Bırakın elin bürokratlarını, bugün var, yarın yoklar ve Yalvaç umurlarında değil (bu bürokratların bir kısmı Yalvaçlı da olabilir)…

Bırakın şu bir avuç, kafası menfaati dışında hiçbir şeye basmayan parti fanatiklerini…Eksiği fazlasıyla, artısısı eksisiyle şehrin kaderinde söz sahibi olan herkesin bu anlayışla hareket etmesi, bundan sonrası için çok önemli ve hayatidir.

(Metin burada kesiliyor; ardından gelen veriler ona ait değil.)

Lemma mutable_access_witness :
  AdjMatRef.at_ref (make 3) 3 0 = throw_oor msg_bounds /\
  AdjMatRef.at_ref (make 3) 1 1 = throw_oor AdjMatRef.msg_nonconst /\
  AdjMatRef.assign (make 3) 2 1 7 = set (make 3) 2 1 7.
Proof.
  pose proof (mutable_access (make 3) 3 0 0 0 0 0) as (H1 & _).
  pose proof (mutable_access (make 3) 1 1 0 0 0 0) as (_ & H2 & _).
  pose proof (mutable_access (make 3) 2 1 0 0 7 0) as (_ & _ & _ & H4 & _).
  split; [apply H1; left; simpl; lia|]. split; [apply H2; simpl; lia|].
  apply H4; [apply wfb_sound; reflexivity | simpl; lia | simpl; lia | lia].
Defined.

End Writes.

(** ** Degrees *)

Module DegreeFacts.
Import AdjMat AdjMatFacts Algorithms Paths Neighbours Triangles Degrees.

Lemma count_if_Zsum p l : count_if p l = Zsum (fun x => Z.b2z (p x)) l.
Proof.
  unfold count_if. induction l as [|x l IH]; [done|].
  rewrite Zsum_cons, <- IH. cbn [List.filter].
  destruct (p x); cbn [length Z.b2z]; lia.
Qed.

Lemma count_if_range p l : 0 <= count_if p l <= Z.of_nat (length l).
Proof.
  rewrite count_if_Zsum.
  pose proof (Zsum_bounds (fun x => Z.b2z (p x)) l 1 (fun x _ => b2z_range _)). lia.
Qed.

Lemma count_if_ext p q l :
  (forall x, In x l -> p x = q x) -> count_if p l = count_if q l.
Proof.
  intros H. rewrite !count_if_Zsum. apply Zsum_ext. intros x Hx. by rewrite H.
Qed.

Lemma length_seqZ_Z lo n : 0 <= n -> Z.of_nat (length (seqZ lo n)) = n.
Proof. intros. rewrite length_seqZ. lia. Qed.

Lemma row_count_range m i : wf m -> 0 <= row_count m i <= n_ m.
Proof.
  intros Hwf. destruct (wf_sq m Hwf) as [Hn _]. unfold row_count.
  pose proof (count_if_range (edge m i) (seqZ 0 (n_ m))) as H.
  rewrite length_seqZ_Z in H by done. done.
Qed.

Lemma col_count_range m j : wf m -> 0 <= col_count m j <= n_ m.
Proof.
  intros Hwf. destruct (wf_sq m Hwf) as [Hn _]. unfold col_count.
  pose proof (count_if_range (in_edge m j) (seqZ 0 (n_ m))) as H.
  rewrite length_seqZ_Z in H by done. done.
Qed.

(** The pointer scan of a row, from column [k0] on. *)
Lemma row_scan m i (len : nat) k0 acc :
  wf m -> 0 <= i < n_ m -> 0 <= k0 -> k0 + Z.of_nat len <= n_ m ->
  foldM (fun '(ret, st) p =>
           v ← load (raw m) p;
           '(b, st') ← is_edge_val st v;
           Ret (if b : bool then ret + 1 else ret, st'))
        (seqZ (i * n_ m + k0) (Z.of_nat len)) (acc, tt)
  = Ret (acc + Zsum (fun k => Z.b2z (edge m i k)) (seqZ k0 (Z.of_nat len)), tt).
Proof.
  intros Hwf Hi. revert k0 acc.
  induction len as [|len IH]; intros k0 acc Hk Hlen.
  - rewrite !seqZ_nil by lia. simpl. f_equal. f_equal. lia.
  - rewrite (seqZ_cons (i * n_ m + k0)), (seqZ_cons k0) by lia.
    replace (Z.pred (Z.of_nat (S len))) with (Z.of_nat len) by lia.
    replace (Z.succ (i * n_ m + k0)) with (i * n_ m + (k0 + 1)) by lia.
    replace (Z.succ k0) with (k0 + 1) by lia.
    rewrite Zsum_cons. cbn [foldM]. rewrite load_cell by (done || lia).
    cbn [mbind outcome_bind].
    change (is_edge_val () (cell m i k0))
      with (@Ret (bool * unit) (negb (cell m i k0 =? NO_EDGE), ())).
    cbn [mbind outcome_bind].
    rewrite IH by lia. unfold edge.
    destruct (negb (cell m i k0 =? NO_EDGE)); simpl Z.b2z; f_equal; f_equal; lia.
Qed.

Lemma row_degree_wf m i :
  wf m -> 0 <= i < n_ m ->
  row_degree (raw m) (u32 (i * n_ m)) (u32 ((i + 1) * n_ m)) = Ret (row_count m i).
Proof.
  intros Hwf Hi. destruct (wf_sq m Hwf) as [Hn Hsq].
  rewrite !u32_small by nia. unfold row_degree.
  destruct (Z.ltb_spec ((i + 1) * n_ m) (i * n_ m)); [nia|].
  unfold ptr_count_if.
  replace ((i + 1) * n_ m - i * n_ m) with (Z.of_nat (Z.to_nat (n_ m))) by lia.
  pose proof (row_scan m i (Z.to_nat (n_ m)) 0 0 Hwf Hi ltac:(lia) ltac:(lia)) as Hscan.
  rewrite Z.add_0_r in Hscan. rewrite Hscan. cbn [mbind outcome_bind].
  rewrite Z2Nat.id by lia. rewrite Z.add_0_l, <- count_if_Zsum.
  fold (row_count m i). pose proof (row_count_range m i Hwf).
  pose proof (wf_n m Hwf). rewrite u32_small by lia. done.
Qed.

Lemma in_degree_wf m node :
  wf m -> 0 <= node < n_ m ->
  foldM (in_degree_step (raw m) (n_ m) node) (seqZ 0 (n_ m)) 0 = Ret (col_count m node).
Proof.
  intros Hwf Hnode. destruct (wf_sq m Hwf) as [Hn Hsq].
  pose proof (col_count_range m node Hwf) as Hr.
  pose proof (wf_n m Hwf) as Hn32.
  unfold col_count in *. rewrite count_if_Zsum in *.
  rewrite (foldM_sum _ (fun i => Z.b2z (in_edge m node i)) (2 ^ 32));
    [f_equal; lia | | lia | lia |].
  - intros x _. apply b2z_range.
  - intros i a Hin Ha Hlt. apply In_seqZ in Hin.
    unfold in_degree_step, in_edge.
    destruct (Z.eqb_spec i node); simpl; [f_equal; lia|].
    rewrite load_col by (done || lia). cbn [mbind outcome_bind].
    destruct (Z.eqb_spec (cell m i node) NO_EDGE); simpl.
    + f_equal. lia.
    + f_equal. unfold in_edge in Hlt.
      destruct (Z.eqb_spec i node); [lia|].
      destruct (Z.eqb_spec (cell m i node) NO_EDGE); [lia|]. simpl in Hlt.
      apply u32_small. lia.
Qed.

Bakın, şu an Yalvaç’ta oluşan siyasi manzara şu: Yerel yönetim seçimini kazanan Mustafa Kodal başkan, memleketimizin evladı, MHP Isparta Milletvekili Hasan Basri Sönmez ve iktidar ortağı MHP ile yol yürüyecek, bunlar bir tarafta. Diğer tarafta genel iktidarın büyük partisi Ak Partililer. Türkiye’de yerel iktidarı elde eden CHP bir başka tarafta. Yerel seçimi kazanan İyi Parti ve ona destek veren gruplar da başka bir tarafta. Bu siyasi grupların amasız, fakatsız, lakinsiz bir araya gelip Yalvaç’ın meselelerini konuşmaları, kendi güçleri oranınca ellerinde geleni birlikte yapmaları şarttır.

Şu memlekette yıllardır belimizi büken KAYBET – KAYBET (Öbürü kaybetsin de gerekirse ben de kaybedeyim) SİYASET STRAEJİSİNİ artık tarihe gömmeli; KAZAN – KAZAN (Ben de kazanayım öbürü de kazansın,hepimiz kazanalım) diyerek memleketimize yol aldırmalıyız.

Gerçek ANAHTARLA KİLİDİN UYUMU ancak ve ancak budur.

Saygılarımla…

ÖZGÜR KAYA

Etiketler: » »
Share

Yorum yapabilmek için Giriş yapın.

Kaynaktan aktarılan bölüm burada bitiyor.